◆ Exercise directions
Repeat exactly the lines from the start of the entries below through the line containing "- columns are". Omit the rest.

◆ Exercise material
(** * TyrantCam: vote ledger, counter triggers, listing and the submission form

    A shallow embedding of the database schema (tables [tyrants] and [votes],
    their constraints, the [on_vote_insert] / [on_vote_delete] triggers and the
    functions [has_voted] and [get_published_tyrants]) and of the client code
    that talks to it ([getIpHash], [handleVote], [fetchTyrants] in the
    application shell, [validateForm] / [handleSubmit] in the submission form).

    Conventions of the embedding:
    - a table is the list of its rows, in insertion order;
    - [TEXT] and JavaScript strings are [string], texts of one-byte
      characters: on those SQL's [char_length] and JS's [.length] are both
      [String.length] (they part on characters outside the Basic Multilingual
      Plane, which a [string] cannot hold);
    - [UUID] values are strings; a [TIMESTAMPTZ] is its number of microseconds
      from 2000-01-01 00:00 UTC, as PostgreSQL stores it, in a [Z]; where the
      code computes a timestamp, leaving the range of the type raises;
    - [INTEGER] is a [Z] that must stay within the 32-bit signed range:
      arithmetic that leaves it raises [numeric_value_out_of_range], it never
      wraps;
    - columns are read as the row types of the client declare them
      ([shame_count: number], [is_published: boolean], ...), that is, never NULL;
    - a statement is atomic: when it raises, the store it leaves is the store
      it found;
    - the script is applied statement by statement: one the parser refuses
      leaves the others in effect;
    - a statement is issued by the role that owns the tables, which holds
      every privilege and is exempt from row-level security, unless a role
      is named ([cast_vote_as]); row-level security is not modelled. *)

From Stdlib Require Import ZArith List String Ascii Bool Lia Permutation Sorted.
Import ListNotations.

Local Open Scope Z_scope.

(** ** The schema *)

Module Schema.

Definition uuid := string.
Definition timestamptz := Z.

(** [CREATE TYPE tyrant_category AS ENUM (...)]. *)
Inductive tyrant_category := federal | state | local | law_enforcement.

Definition tyrant_category_out (c : tyrant_category) : string :=
  match c with
  | federal => "federal"
  | state => "state"
  | local => "local"
  | law_enforcement => "law_enforcement"
  end.

Definition tyrant_category_labels : list string :=
  ["federal"; "state"; "local"; "law_enforcement"]%string.

(** The enum's input function: a label that is not declared is refused. *)
Definition tyrant_category_in (s : string) : option tyrant_category :=
  if (s =? "federal")%string then Some federal
  else if (s =? "state")%string then Some state
  else if (s =? "local")%string then Some local
  else if (s =? "law_enforcement")%string then Some law_enforcement
  else None.

Definition tyrant_category_eqb (a b : tyrant_category) : bool :=
  match a, b with
  | federal, federal | state, state | local, local
  | law_enforcement, law_enforcement => true
  | _, _ => false
  end.

(** The error conditions the statements below can raise, by SQLSTATE. *)
Inductive sqlstate :=
| check_violation                     (* 23514 *)
| unique_violation                    (* 23505 *)
| foreign_key_violation               (* 23503 *)
| numeric_value_out_of_range          (* 22003 *)
| invalid_row_count_in_limit          (* 2201W *)
| invalid_row_count_in_result_offset  (* 2201X *)
| invalid_text_representation         (* 22P02 *)
| datetime_field_overflow             (* 22008 *)
| undefined_function                  (* 42883 *)
| insufficient_privilege.             (* 42501 *)

(** The caller-visible taxonomy of the vote ledger. *)
Inductive vote_error := DuplicateVote | NotFound | ValidationError | StorageError.

Definition vote_error_of (e : sqlstate) : vote_error :=
  match e with
  | unique_violation => DuplicateVote
  | foreign_key_violation => NotFound
  | check_violation => ValidationError
  | _ => StorageError
  end.

Inductive outcome (A : Type) :=
| Done (a : A)
| Raised (e : sqlstate).
Arguments Done {A} a.
Arguments Raised {A} e.

(** [INTEGER]: 32-bit signed. *)
Definition int4_min : Z := -2147483648.
Definition int4_max : Z := 2147483647.
Definition in_int4 (z : Z) : bool := (int4_min <=? z) && (z <=? int4_max).

(** *** Table [tyrants] *)
Module Tyrant.
Record row := mk
  { id : uuid;
    name : string;
    title : string;
    position : string;
    category : tyrant_category;
    description : string;
    image_url : option string;
    evidence_urls : list string;
    shame_count : Z;
    is_published : bool;
    created_at : timestamptz;
    updated_at : timestamptz }.

Definition with_shame_count (n : Z) (t : row) : row :=
  mk (id t) (name t) (title t) (position t) (category t) (description t)
     (image_url t) (evidence_urls t) n (is_published t) (created_at t)
     (updated_at t).

Definition with_updated_at (ts : timestamptz) (t : row) : row :=
  mk (id t) (name t) (title t) (position t) (category t) (description t)
     (image_url t) (evidence_urls t) (shame_count t) (is_published t)
     (created_at t) ts.

Definition with_is_published (b : bool) (t : row) : row :=
  mk (id t) (name t) (title t) (position t) (category t) (description t)
     (image_url t) (evidence_urls t) (shame_count t) b (created_at t)
     (updated_at t).
End Tyrant.

(** *** Table [votes] *)
Module Vote.
Record row := mk
  { id : uuid;
    tyrant_id : uuid;
    ip_hash : string;
    created_at : timestamptz }.
End Vote.

Record store := mkStore
  { tyrants : list Tyrant.row;
    votes : list Vote.row }.

(** [CONSTRAINT votes_ip_hash_check CHECK (char_length(ip_hash) = 64)]. *)
Definition votes_ip_hash_check (ip_hash : string) : bool :=
  (String.length ip_hash =? 64)%nat.

(** [votes_pkey]: is the primary key already taken? *)
Definition votes_pkey_conflict (new_id : uuid) (vs : list Vote.row) : bool :=
  existsb (fun v => (Vote.id v =? new_id)%string) vs.

(** [CREATE UNIQUE INDEX idx_votes_tyrant_ip_unique ON votes(tyrant_id, ip_hash)]:
    is the pair already in the index? *)
Definition idx_votes_tyrant_ip_unique_conflict
    (p_tyrant_id : uuid) (p_ip_hash : string) (vs : list Vote.row) : bool :=
  existsb (fun v => (Vote.tyrant_id v =? p_tyrant_id)%string
                    && (Vote.ip_hash v =? p_ip_hash)%string) vs.

(** [tyrant_id UUID NOT NULL REFERENCES tyrants(id)]. *)
Definition votes_tyrant_id_fkey (p_tyrant_id : uuid) (ts : list Tyrant.row) : bool :=
  existsb (fun t => (Tyrant.id t =? p_tyrant_id)%string) ts.

(** [update_updated_at_column], the [BEFORE UPDATE] row trigger of [tyrants]. *)
Definition update_updated_at_column (now : timestamptz) (NEW : Tyrant.row) : Tyrant.row :=
  Tyrant.with_updated_at now NEW.

(** [UPDATE tyrants SET ... WHERE ...]: every row the condition selects gets
    its new value from [set] (which may raise), then passes through the
    [update_tyrants_updated_at] trigger. One failing row fails the statement. *)
Fixpoint update_tyrants (set : Tyrant.row -> option Tyrant.row)
    (where_ : Tyrant.row -> bool) (now : timestamptz)
    (ts : list Tyrant.row) : option (list Tyrant.row) :=
  match ts with
  | [] => Some []
  | t :: rest =>
      if where_ t then
        match set t, update_tyrants set where_ now rest with
        | Some t', Some rest' => Some (update_updated_at_column now t' :: rest')
        | _, _ => None
        end
      else
        match update_tyrants set where_ now rest with
        | Some rest' => Some (t :: rest')
        | None => None
        end
  end.

(** [SET shame_count = shame_count + 1]. *)
Definition set_increment (t : Tyrant.row) : option Tyrant.row :=
  let n := Tyrant.shame_count t + 1 in
  if in_int4 n then Some (Tyrant.with_shame_count n t) else None.

(** [SET shame_count = GREATEST(shame_count - 1, 0)]. *)
Definition set_decrement (t : Tyrant.row) : option Tyrant.row :=
  let n := Tyrant.shame_count t - 1 in
  if in_int4 n then Some (Tyrant.with_shame_count (Z.max n 0) t) else None.

(** Trigger function [increment_shame_count], fired by [on_vote_insert]. *)
Definition increment_shame_count (now : timestamptz) (NEW : Vote.row)
    (ts : list Tyrant.row) : option (list Tyrant.row) :=
  update_tyrants set_increment
    (fun t => (Tyrant.id t =? Vote.tyrant_id NEW)%string) now ts.

(** Trigger function [decrement_shame_count], fired by [on_vote_delete]. *)
Definition decrement_shame_count (now : timestamptz) (OLD : Vote.row)
    (ts : list Tyrant.row) : option (list Tyrant.row) :=
  update_tyrants set_decrement
    (fun t => (Tyrant.id t =? Vote.tyrant_id OLD)%string) now ts.

(** [INSERT INTO votes (id, tyrant_id, ip_hash) VALUES (...)], the statement
    behind [cast_vote]. [new_id] is the value of [uuid_generate_v4()] and [now]
    that of [NOW()]. The row is checked against the CHECK constraint, then
    entered into the unique indexes, then the foreign key is checked and
    [on_vote_insert] fires. *)
Definition cast_vote (now : timestamptz) (new_id : uuid)
    (p_tyrant_id : uuid) (p_ip_hash : string) (s : store)
  : store * outcome Vote.row :=
  let NEW := Vote.mk new_id p_tyrant_id p_ip_hash now in
  if negb (votes_ip_hash_check p_ip_hash) then (s, Raised check_violation)
  else if votes_pkey_conflict new_id (votes s) then (s, Raised unique_violation)
  else if idx_votes_tyrant_ip_unique_conflict p_tyrant_id p_ip_hash (votes s)
       then (s, Raised unique_violation)
  else if negb (votes_tyrant_id_fkey p_tyrant_id (tyrants s))
       then (s, Raised foreign_key_violation)
  else match increment_shame_count now NEW (tyrants s) with
       | Some ts' => (mkStore ts' (votes s ++ [NEW]), Done NEW)
       | None => (s, Raised numeric_value_out_of_range)
       end.

(** [on_vote_delete] is [FOR EACH ROW]: one run per deleted row. *)
Fixpoint on_vote_delete (now : timestamptz) (deleted : list Vote.row)
    (ts : list Tyrant.row) : option (list Tyrant.row) :=
  match deleted with
  | [] => Some ts
  | OLD :: rest =>
      match decrement_shame_count now OLD ts with
      | Some ts' => on_vote_delete now rest ts'
      | None => None
      end
  end.

(** [DELETE FROM votes WHERE id = vote_id], the statement behind
    [revoke_vote]; it answers with the rows it deleted. *)
Definition revoke_vote (now : timestamptz) (vote_id : uuid) (s : store)
  : store * outcome (list Vote.row) :=
  let deleted := filter (fun v => (Vote.id v =? vote_id)%string) (votes s) in
  let kept := filter (fun v => negb (Vote.id v =? vote_id)%string) (votes s) in
  match on_vote_delete now deleted (tyrants s) with
  | Some ts' => (mkStore ts' kept, Done deleted)
  | None => (s, Raised numeric_value_out_of_range)
  end.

◆ Result of this exercise
(** * TyrantCam: vote ledger, counter triggers, listing and the submission form

    A shallow embedding of the database schema (tables [tyrants] and [votes],
    their constraints, the [on_vote_insert] / [on_vote_delete] triggers and the
    functions [has_voted] and [get_published_tyrants]) and of the client code
    that talks to it ([getIpHash], [handleVote], [fetchTyrants] in the
    application shell, [validateForm] / [handleSubmit] in the submission form).

    Conventions of the embedding:
    - a table is the list of its rows, in insertion order;
    - [TEXT] and JavaScript strings are [string], texts of one-byte
      characters: on those SQL's [char_length] and JS's [.length] are both
      [String.length] (they part on characters outside the Basic Multilingual
      Plane, which a [string] cannot hold);
    - [UUID] values are strings; a [TIMESTAMPTZ] is its number of microseconds
      from 2000-01-01 00:00 UTC, as PostgreSQL stores it, in a [Z]; where the
      code computes a timestamp, leaving the range of the type raises;
    - [INTEGER] is a [Z] that must stay within the 32-bit signed range:
      arithmetic that leaves it raises [numeric_value_out_of_range], it never
      wraps;
    - columns are read as the row types of the client declare them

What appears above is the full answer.